Pain and symptom management
Nutritional support
Enteral feeding
Dental care for RT effects
 Oral supplements
Xerostomia management
Smoking cessation
Tracheotomy care
Social work and Case management
Supportive Care

Pete

Nice job Pete of getting all the basic information out there!

http://www.oralcancerfoundation.org/resources/index.htm this link is all the resources in addition to the sections that Pete mentions in his posts, and there is one called NCI designated cancer centers, which certainly adds to their credibility, and an independent list updated each year from US News and World Reports called "NORC - best hospitals" which lists the top fifty cancer centers in the US from 1-50. Like Pete has said, a "team" is way better than a single individual in deciding what's what.

Another hint, read through the main site, the forums, etc, then take a legal pad and make a list of questions you want to ask your Doc when you see him. I actually posted the list on my fridge so I could scribble them down as I thought of them. You can always revise it later, but it serves as a battle plan!


Andrea

Thank you all for your quick responses. I have been reading the oft repeated mantras of "second opinion" and "get thee to a Cancer Center". I guess this qualifies as a compelling enough reason to get me to go back to Los Angeles, (AKA the world's largest open-air asylum), and I didn't think there was one.

Once I get the biopsy confirmation, what are the next steps, what kind of timetable should I expect and how fast till the roller coaster takes off?

Sorry to hear what you are going through. Waiting for biopsy results is very diffucult.

Seems like a long time to get the biopsy results back. Assuming that the latest that the biopsy was forwarded to Stanford was on Friday, unless everyone in the department is off this week, the results should be available in a day or two. They just have to read the slides.

I would call your ENT and ask him to call them and get the results faxed to him. You've got nothing to lose by asking. I had a biopsy on a Friday and got the results faxed to my office before dinner the following Tuesday.

Good luck.

Jerry

Get the bio results and hear what the ENT recommends. Then get as many second opinions as you need before you are comfortable. I saw 4 cancer docs before I made my Tx decision and they were all different. I ended up at a CCC and I'm glad I didn't go with the first coup[le of recommendations. Your first may be the best one but you can't know that until you compare.

Good luck and let us know what the results are. Also I would start to make appointments as soon as possible. Don't wait until the results are back. You can always cancel.

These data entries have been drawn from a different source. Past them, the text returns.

Lemma plain_key_spec ch t q : implements t q -> ch <> 8 -> ch <> 10 ->
  exists t' e, edit_line ch t = Ok (t', e) /\ implements t' (type_key ch q) /\ (e = [] \/ e = [ch]).
Proof.
  intros [T Hl He Hf] H8 H10. unfold edit_line, type_key. rewrite (proj2 (Z.eqb_neq _ _) H8), (proj2 (Z.eqb_neq _ _) H10), (tt_len _ _ T).
  destruct (Z.ltb_spec (zlen (bytes_of q)) (TTY_LINE_MAX - 1)) as [Hlt|Hge]; [|exists t, []; split; [reflexivity|]; split; [constructor; auto|now left]].
  destruct (tty_push t _ ch T ltac:(lia)) as (b & E & T'). rewrite (tt_len _ _ T) in E, T'. rewrite E. cbn [obind]. eexists _, _. split; [reflexivity|].
  split; [|now right]. destruct q as [ls ed]. rewrite <- bytes_of_snoc in T'. constructor; cbn [lines edited]; auto.
  - rewrite elem_of_app, list_elem_of_singleton. intros [Hin|E10]; [now apply He|congruence].
  - rewrite bytes_of_snoc, zlen_snoc. lia.
Qed.

(** The part of [tty_read_vfs] that works on the line buffer. *)
Lemma bytes_of_first l ls e : bytes_of (mkLines (l :: ls) e) = l ++ 10 :: bytes_of (mkLines ls e).
Proof. unfold bytes_of. cbn. now rewrite <- !app_assoc. Qed.

Lemma znth_app_l {X} (a b : list X) i : i < zlen a -> znth (a ++ b) i = znth a i.
Proof. unfold znth, zlen. intros Hi. destruct (Z.leb_spec 0 i); [|reflexivity]. apply lookup_app_l. lia. Qed.

Lemma znth_app_mid {X} (a b : list X) x : znth (a ++ x :: b) (zlen a) = Some x.
Proof. unfold znth, zlen. destruct (Z.leb_spec 0 (Z.of_nat (length a))); [|lia]. rewrite Nat2Z.id. apply list_lookup_middle. reflexivity. Qed.

Lemma znth_elem (l : list Z) i x : znth l i = Some x -> x ∈ l.
Proof. unfold znth. destruct (0 <=? i); [|discriminate]. apply list_elem_of_lookup_2. Qed.

Lemma no_newline t q : implements t q -> lines q = [] -> find_newline (Z.to_nat (tty_len t)) 0 (tty_buf t) = Ok None.
Proof.
  intros [T Hl He Hf] Hnil. rewrite (tt_len _ _ T). pose proof (zlen_nonneg (bytes_of q)).
  pose proof (find_newline_spec t _ (Z.to_nat (zlen (bytes_of q))) 0 T ltac:(lia) ltac:(lia)) as Hs.
  destruct (find_newline _ _ _) as [[k|]|]; [|reflexivity|contradiction]. destruct Hs as (_ & Hk & _). destruct He.
  unfold bytes_of in Hk. rewrite Hnil in Hk. now apply znth_elem in Hk.
Qed.

Lemma first_newline t q l ls : implements t q -> lines q = l :: ls -> find_newline (Z.to_nat (tty_len t)) 0 (tty_buf t) = Ok (Some (zlen l)).
Proof.
  intros [T Hl He Hf] El. destruct q as [qls e]. cbn in El. subst qls. rewrite (tt_len _ _ T). set (bs := bytes_of _) in *. pose proof (zlen_nonneg bs).
  assert (H10 : znth bs (zlen l) = Some 10) by (unfold bs; rewrite bytes_of_first; apply znth_app_mid).
  assert (Hlt : forall j, j < zlen l -> znth bs j <> Some 10).
  { intros j Hj E. unfold bs in E. rewrite bytes_of_first, znth_app_l in E by exact Hj. apply znth_elem in E. apply (Hl l); [left|exact E]. }
  pose proof (znth_Some _ _ _ H10) as Hb.
  pose proof (find_newline_spec t bs (Z.to_nat (zlen bs)) 0 T ltac:(lia) ltac:(lia)) as Hs.
  destruct (find_newline _ _ _) as [[k|]|]; [|exfalso; apply (Hs (zlen l)); [lia|exact H10]|contradiction]. destruct Hs as (Hk & Ek & Hn).
  destruct (Z.lt_trichotomy k (zlen l)) as [Hc|[-> | Hc]]; [exfalso; exact (Hlt k Hc Ek)|reflexivity|exfalso; apply (Hn (zlen l)); [lia|exact H10]].
Qed.

Lemma skip_line l ls e n : 0 <= n <= zlen l -> skipn (Z.to_nat n) (bytes_of (mkLines (l :: ls) e)) = bytes_of (mkLines (skipn (Z.to_nat n) l :: ls) e).
Proof. intros Hn. rewrite !bytes_of_first. unfold zlen in Hn. rewrite skipn_app. now replace (Z.to_nat n - length l)%nat with 0%nat by lia. Qed.

Lemma skip_whole l ls e : skipn (Z.to_nat (zlen l + 1)) (bytes_of (mkLines (l :: ls) e)) = bytes_of (mkLines ls e).
Proof.
  rewrite bytes_of_first. unfold zlen. replace (Z.to_nat (Z.of_nat (length l) + 1)) with (S (length l)) by lia.
  rewrite skipn_app, skipn_all2 by lia. now replace (S (length l) - length l)%nat with 1%nat by lia.
Qed.

Lemma read_bytes_spec t q count bytes q' : implements t q -> 0 <= count -> take_line count q = Some (bytes, q') ->
  exists (l b : list Z), find_newline (Z.to_nat (tty_len t)) 0 (tty_buf t) = Ok (Some (zlen l)) /\
    let to_copy := if zlen l + 1 <? count then zlen l + 1 else count in
    load_bytes (Z.to_nat to_copy) 0 (tty_buf t) = Ok bytes /\
    for_each (Z.to_nat (tty_len t - to_copy)) 0 (fun i b => let* x := load b (i + to_copy) in store b i x) (tty_buf t) = Ok b /\
    implements (mkTty b (tty_len t - to_copy)) q'.
Proof.
  intros Hi Hc Ht. unfold take_line in Ht. destruct (lines q) as [|l ls] eqn:El; [discriminate|]. injection Ht as Ht.
  pose proof (first_newline t q l ls Hi El) as Hf. destruct Hi as [T Hl He Hfull]. exists l. pose proof (zlen_nonneg l).
  destruct q as [qls e]. cbn [lines edited] in *. subst qls. set (n := if zlen l + 1 <? count then zlen l + 1 else count).
  assert (Hlen : zlen (bytes_of (mkLines (l :: ls) e)) = zlen l + 1 + zlen (bytes_of (mkLines ls e)))
    by (rewrite bytes_of_first; unfold zlen; rewrite length_app; cbn; lia). pose proof (zlen_nonneg (bytes_of (mkLines ls e))).
  assert (Hn : 0 <= n <= zlen l + 1) by (unfold n; destruct (Z.ltb_spec (zlen l + 1) count); lia).
  destruct (tty_shift t _ n T ltac:(lia)) as (b & E & T'). exists b. split; [exact Hf|]. cbv zeta. fold n.
  rewrite (load_bytes_spec t _ (Z.to_nat n) 0 T) by lia. change (Z.to_nat 0) with 0%nat. rewrite drop_0.
  assert (Hq : firstn (Z.to_nat n) (bytes_of (mkLines (l :: ls) e)) = bytes /\ skipn (Z.to_nat n) (bytes_of (mkLines (l :: ls) e)) = bytes_of q' /\
     edited q' = e /\ forall r, r ∈ lines q' -> 10 ∉ r).
  { destruct (Z.leb_spec count (zlen l)) as [Hle|Hgt]; injection Ht as <- <-.
    - assert (En : n = count) by (unfold n; destruct (Z.ltb_spec (zlen l + 1) count); lia). rewrite En. split; [|split; [apply skip_line; lia|split; [reflexivity|]]].
      + rewrite bytes_of_first, take_app_le; [reflexivity|]. unfold zlen in Hle. lia.
      + intros r. cbn. rewrite elem_of_cons. intros [->|Hr]; [|apply Hl; now right]. intros Hin. apply (Hl l); [left|].
        rewrite <- (take_drop (Z.to_nat count) l), elem_of_app. now right.
    - assert (En : n = zlen l + 1) by (unfold n; destruct (Z.ltb_spec (zlen l + 1) count); lia). rewrite En. split; [|split; [apply skip_whole|split; [reflexivity|]]].
      + rewrite bytes_of_first. unfold zlen. replace (Z.to_nat (Z.of_nat (length l) + 1)) with (length l + 1)%nat by lia. rewrite firstn_app_2. reflexivity.
      + intros r Hr. apply Hl. now right. }
  destruct Hq as (Hq1 & Hq2 & Hq3 & Hq4). rewrite Hq2 in T'. split; [now rewrite Hq1|]. split; [exact E|]. constructor; [exact T'|exact Hq4|now rewrite Hq3|].
  intros Hz. rewrite Hq3. apply Hfull. pose proof (tt_max _ _ T). rewrite <- Hq2 in Hz. unfold zlen in *. rewrite length_skipn in Hz. lia.
Qed.

(** ** An empty queue stays empty while the scheduler runs *)
Section Empty.
Context {V A : Type} `{ObjectHeap A}.
Context (code : labels).
Implicit Types s : tasks V A.

Lemma unlink_waiter_none fuel : forall m tw t m', unlink_waiter fuel m tw t = Ok m' -> m !! 0 = None -> m' !! 0 = None.
Proof.
  induction fuel as [|k IH]; intros m tw t m' E Hm; cbn [unlink_waiter] in E; destruct (tw =? 0); try (now injection E as <-);
    destruct (m !! tw) as [w|] eqn:Ew; try discriminate; cbn [of_opt obind] in E; destruct (t_next_waiter w =? 0); try (now injection E as <-);
    (destruct (t_next_waiter w =? t); [destruct (m !! t); [|discriminate]; cbn in E; injection E as <-; rewrite lookup_insert_ne; [exact Hm|intros ->; congruence]|]);
    [discriminate|]. eapply IH; eauto.
Qed.

Lemma remove_queue_none m q t q' m' : remove_from_queue m q t = Ok (q', m') -> m !! 0 = None -> m' !! 0 = None /\ (q = 0 -> t <> 0 -> q' = 0).
Proof.
  unfold remove_from_queue. destruct (Z.eqb_spec q t) as [->|Hne].
  - destruct (m !! t); [|discriminate]. cbn. intros [= <- <-] Hm. split; [exact Hm|]. congruence.
  - destruct (unlink_waiter (size m) m q t) as [m1|] eqn:E; [|discriminate]. cbn. intros [= <- <-] Hm. split; [eapply unlink_waiter_none; eauto|auto].
Qed.

Lemma remove_queues_none t qs : forall m qs' m', remove_from_queues m qs t = Ok (qs', m') -> m !! 0 = None -> t <> 0 ->
  m' !! 0 = None /\ zlen qs' = zlen qs /\ forall i : Z, znth qs i = Some 0 -> znth qs' i = Some 0.
Proof.
  induction qs as [|q qs IH]; intros m qs' m' E Hm Ht; cbn [remove_from_queues] in E; [injection E as <- <-; auto|].
  destruct (remove_from_queue m q t) as [[q1 m1]|] eqn:E1; [|discriminate]. cbn [obind] in E.
  destruct (remove_from_queues m1 qs t) as [[qs1 m2]|] eqn:E2; [|discriminate]. cbn in E. injection E as <- <-.
  destruct (remove_queue_none _ _ _ _ _ E1 Hm) as [Hm1 Hq]. destruct (IH _ _ _ E2 Hm1 Ht) as (Hm2 & Hl & Hi). split; [exact Hm2|].
  split; [unfold zlen in *; cbn; lia|]. intros i. unfold znth. destruct (Z.leb_spec 0 i) as [Hge|]; [|discriminate].
  destruct (Z.to_nat i) as [|k] eqn:Ek; cbn; [intros [= ->]; now rewrite Hq|]. intros Hk. specialize (Hi (Z.of_nat k)). unfold znth in Hi.
  destruct (Z.leb_spec 0 (Z.of_nat k)); [|lia]. rewrite Nat2Z.id in Hi. auto.
Qed.

(** No thread at 0 appears, and the queues that are empty stay empty. *)
Definition keeps_empty s s' : Prop := threads s !! 0 = None ->
  threads s' !! 0 = None /\ zlen (wait_queues s') = zlen (wait_queues s) /\ forall i, znth (wait_queues s) i = Some 0 -> znth (wait_queues s') i = Some 0.

Lemma empty_trans s1 s2 s3 : keeps_empty s1 s2 -> keeps_empty s2 s3 -> keeps_empty s1 s3.
Proof. intros K1 K2 Hn. destruct (K1 Hn) as (Hn2 & L2 & Q2). destruct (K2 Hn2) as (Hn3 & L3 & Q3). split; [exact Hn3|]. split; [congruence|auto]. Qed.

Lemma keeps_same s s' : wait_queues s' = wait_queues s -> (threads s !! 0 = None -> threads s' !! 0 = None) -> keeps_empty s s'.
Proof. intros Hw Ht Hn. rewrite Hw. auto. Qed.

Lemma keeps_upd_thread s p f s' : upd_thread s p f = Ok s' -> keeps_empty s s'.
Proof.
  unfold upd_thread, get_thread. destruct (threads s !! p) as [t|] eqn:E; [|discriminate]. cbn. intros [= <-]. apply keeps_same; [reflexivity|].
  intros H1. cbn. rewrite lookup_insert_ne; [exact H1|]. intros ->. congruence.
Qed.

Lemma keeps_free_stack p s s' : free_stack p s = Ok s' -> keeps_empty s s' /\ threads s' = threads s.
Proof.
  unfold free_stack. destruct (p =? 0); [intros [= <-]; split; [now apply keeps_same|reflexivity]|]. destruct (oh_free p (heap s)); [|discriminate].
  cbn. intros [= <-]. split; [now apply keeps_same|reflexivity].
Qed.

Lemma keeps_reap_thread curr prev nn s s' : reap_thread curr prev nn s = Ok s' -> keeps_empty s s'.
Proof.
  unfold reap_thread. destruct (upd_thread s prev (set_next nn)) as [s1|] eqn:E1; [|discriminate]. cbn [obind].
  set (s2 := if curr =? head s1 then with_head s1 nn else s1). unfold get_thread. destruct (threads s2 !! curr) as [t|] eqn:Et; [|discriminate]. cbn [of_opt obind].
  destruct (free_stack (t_kernel_stack_base t) s2) as [s3|] eqn:E3; [|discriminate]. cbn [obind].
  destruct (free_stack (t_user_stack_base t) s3) as [s4|] eqn:E4; [|discriminate]. cbn [obind]. unfold tty_remove_waiter.
  destruct (remove_from_queues (threads s4) (wait_queues s4) curr) as [[qs m]|] eqn:E5; [|discriminate]. cbn [obind].
  destruct (oh_free curr _) as [h|]; [|discriminate]. cbn. intros [= <-].
  destruct (keeps_free_stack _ _ _ E3) as [K3 T3], (keeps_free_stack _ _ _ E4) as [K4 T4].
  assert (K : keeps_empty s s4).
  { eapply empty_trans; [eapply keeps_upd_thread; eauto|]. apply (empty_trans _ s2); [unfold s2; destruct (curr =? head s1); now apply keeps_same|].
    eapply empty_trans; eauto. }
  intros Hn. destruct (K Hn) as (Hn4 & L4 & Q4). rewrite <- T3, <- T4 in Et.
  destruct (remove_queues_none _ _ _ _ _ E5 Hn4) as (Hm & Hl & Hq); [intros ->; congruence|].
  cbn. split; [apply lookup_delete_None; now right|]. split; [congruence|auto].
Qed.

Since my last post, I have been really working on being patient (as opposed to being a patient), about getting my biopsy results. I had made a conscious decision and somewhat futile attempt to put it out of my mind and try to enjoy the holidays. Well, I still don't know anything and my emotions are like a racquet ball bouncing off all the walls.

The report du jour is that my biopsy is being reviewed by a panel of pathologist at Stanford. Now, I don't know if this is after ONE of their pathologist looked at it and needed help or what the deal is. It was also confirmed to me that this "panel" is also looking at my MRI as part of their consideration. So far, nobody has told me whether or not I have cancer! Today is three weeks since my initial visit to the ENT and I still don't know anything.

In the last couple of weeks, I have spent a good deal of time on this forum and am continuing to learn as much as I can. Given what I've learned so far, I feel reasonably sure that I do have cancer. Having said that, I also feel that I am much better informed, have some understanding of what I may be in for, a pretty long list of questions and I'm ready for the fight - if it comes to that. I just want to know and then, I want to start getting well!

Thanks for the opportunity to vent. And, I kept it clean! ;-)

Dear JB....Of COURSE you are going nuts waiting for the report! At least you have the comfort of knowing that there is a team of the best minds going over your results and taking everything into consideration. Please keep us posted. I HOPE that you have worried for nothing! That would be good news indeed.